Construct a 2 \(\times\) 3 matrix whose (i, j)^th element is given by \(a_ij={\sqrt{3}\over 2}|2i-3j|(1\le i\le2,1\le j\le3)\) .

Solve for x if \(\left[\begin{array}{lll} x & 2 & -1 \end{array}\right]\)\(\begin{bmatrix} 1&1 &2 \\ -1 & -4 &1 \\ -1 &-1 &-2 \end{bmatrix}\)\(\begin{bmatrix} x \\ 2 \\ 1 \end{bmatrix}\)=0

Consider the matrix Aa=\(\begin{bmatrix} cos \alpha & -sin\alpha \\ sin\alpha & cos\alpha \end{bmatrix}\)
Find all possible real values of α satisfying the condition \(A\alpha +A^T_{\alpha}=I\)

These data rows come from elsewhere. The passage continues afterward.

(** The percentile [p] of the samples (beyond 100 it is 100) is the nearest rank: a recorded
    sample, with at least [p] percent of the samples at most as large and fewer than [p]
    percent smaller; the percentile 0 is the smallest sample.  The recorded samples are not
    reordered, and the content the local array had before does not matter. *)
Theorem percentile_is_nearest_rank c xs local p :
  stats_rep c xs -> xs <> [] -> Z.of_nat (length local) = HR_BENCHMARK_MAX_SAMPLES -> 0 <= p <= UINT32_MAX ->
  exists v, hr_benchmark_stats_percentile local (Some c) p = Some v /\ v ∈ xs /\
    let q := Z.min p 100 in let n := Z.of_nat (length xs) in
    q * n <= 100 * at_most v xs /\ (if q =? 0 then below v xs = 0 else 100 * below v xs < q * n).
Proof.
  intros [(rest & ES & EL) EC _ _ _ _] Hne Hl Hp. unfold hr_benchmark_stats_percentile. rewrite EC, ES in *. set (n := Z.of_nat (length xs)).
  rewrite length_app in EL. assert (Hn : 1 <= n <= HR_BENCHMARK_MAX_SAMPLES) by (unfold n; destruct xs; [done|simpl in *; lia]).
  rewrite (proj2 (Z.eqb_neq n 0)) by lia. assert (Z.to_nat n = length xs) as -> by (unfold n; lia).
  pose proof (sample_copy_spec xs rest [] (take (length xs) local) (drop (length xs) local)) as HC. cbn [app length] in HC.
  change (Z.of_nat 0) with 0 in HC. rewrite take_drop in HC. rewrite HC by (rewrite length_take; lia). cbn [mbind option_bind].
  destruct (sort_samples_spec xs (drop (length xs) local)) as (l & E & Hs & HP). fold n in E. rewrite E. cbn [mbind option_bind].
  set (q := Z.min p 100). assert (Eq : (if 100 <? p then 100 else p) = q) by (unfold q; destruct (Z.ltb_spec 100 p); lia). rewrite Eq.
  assert (Hlen : length l = length xs) by (by rewrite HP).
  assert (Hat : forall r, 0 <= r < n -> exists a v b, l = a ++ v :: b /\ Z.of_nat (length a) = r /\
    at_index (l ++ drop (length xs) local) r = Some v).
  { intros r Hr. destruct (lookup_lt_is_Some_2 l (Z.to_nat r)) as [v Hv]; [lia|].
    exists (take (Z.to_nat r) l), v, (drop (S (Z.to_nat r)) l). rewrite take_drop_middle by done.
    split; [done|]. split; [rewrite length_take; lia|]. unfold at_index. rewrite (proj2 (Z.leb_le _ _)) by lia.
    rewrite lookup_app_l by lia. done. }
  assert (Hcount : forall a v b, l = a ++ v :: b -> v ∈ xs /\ Z.of_nat (length a) + 1 <= at_most v xs /\ below v xs <= Z.of_nat (length a)).
  { intros a v b ->. split; [rewrite <- HP; set_solver|]. pose proof (rank_counts a v b Hs) as HR.
    unfold at_most, below in *. by rewrite HP in HR. }
  destruct (Z.eqb_spec q 0) as [E0|E0].
  - destruct (Hat 0 ltac:(lia)) as (a & v & b & El & Ea & ->). destruct (Hcount a v b El) as (Hv & H1 & H2).
    exists v. split_and!; [done|done|rewrite E0; unfold at_most; lia|unfold below in *; lia].
  - assert (Hq : 1 <= q <= 100) by (unfold q in *; lia). destruct (rank_bounds q n Hq ltac:(lia)) as (R1 & R2 & R3).
    assert (HB : 0 <= q * n <= 6400) by (unfold HR_BENCHMARK_MAX_SAMPLES in *; nia).
    rewrite (u32_small (q * n)), (u32_small (q * n + 99)) by (unfold UINT32_MAX; lia). set (r := (q * n + 99) / 100) in *.
    rewrite (proj2 (Z.eqb_neq r 0)), (proj2 (Z.ltb_ge n r)) by lia.
    destruct (Hat (r - 1) ltac:(lia)) as (a & v & b & El & Ea & ->). destruct (Hcount a v b El) as (Hv & H1 & H2).
    exists v. split_and!; [done|done|lia|lia].
Qed.
Lemma example_contexts : contexts example_lo example_hi example_ctx example_machine 2%N.
Proof.
  unfold example_machine. split; cbn [m_kernel m_regs m_psp].
  - vm_compute. reflexivity.
  - reflexivity.
  - intros u Hu. destruct (example_tasks u Hu) as [-> |[-> | ->]]; split; vm_compute; reflexivity.
  - intros u Hu. destruct (example_tasks u Hu) as [-> |[-> | ->]]; clear Hu; vm_compute; intuition discriminate.
  - intros u v Hu Hv Hne. destruct (example_tasks u Hu) as [-> |[-> | ->]], (example_tasks v Hv) as [-> |[-> | ->]];
      clear Hu Hv; solve [destruct Hne; reflexivity|left; vm_compute; discriminate|right; vm_compute; discriminate].
  - intros u Hu Hne. apply (example_saved u). destruct (example_tasks u Hu) as [-> |[-> | ->]]; [right; reflexivity|destruct Hne; reflexivity|left; reflexivity].
Qed.

Lemma context_switch_keeps_contexts_witness : exists m' n, take_pendsv example_machine = Some (true, m') /\
  contexts example_lo example_hi example_ctx m' n.
Proof.
  destruct (context_switch_keeps_contexts example_lo example_hi example_ctx example_machine 2%N idle_stack_fits
    reachable_s_run example_contexts) as (m' & n & E & _ & CX & _).
  exists m', n. split; [exact E|exact CX].
Defined.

If A =\(\begin{bmatrix} 1 &0 &0 \\0 & 1 & 0 \\a &b &-1 \end{bmatrix}\) , show that A² is a unit matrix.

Verify the property A(B + C) = AB + AC, when the matrices A, B, and C are given by
A =\(\begin{bmatrix} 2 & 0&-3 \\1 & 4&5 \end{bmatrix}\),B =\(\begin{bmatrix} 3 & 1 \\ -1 & 0 \\ 4 & 2 \end{bmatrix}\) and C =\(\begin{bmatrix} 4 & 7 \\ 2 & 1 \\ 1 & -1 \end{bmatrix}\).

For what value of x, the matrix A = \(\begin{bmatrix} 0 & 1 & -2 \\ -1 & 0 & x^3 \\ 2 & -3 & 0 \end{bmatrix}\) is skew-symmetric.

If \(\begin{bmatrix} 0 & p& 3 \\ 2 & q^2 & -1 \\ r & 1 & 0 \end{bmatrix}\) is skew-symmetric, find the values of p, q, and r.

If A = \(\begin{bmatrix} {1\over 2}&\alpha \\ 0 & {1\over2} \end{bmatrix}\) ,prove that \(\sum^n_{k=1}det(A^k)={1\over3}(1-{1\over 4^n}).\)

If cos 2 \(\theta\) = 0 , determine\(\begin{vmatrix} 0& cos \theta &sin \theta \\ cos \theta &sin \theta &0 \\ sin \theta & 0 & cos \theta \end{vmatrix}^2\).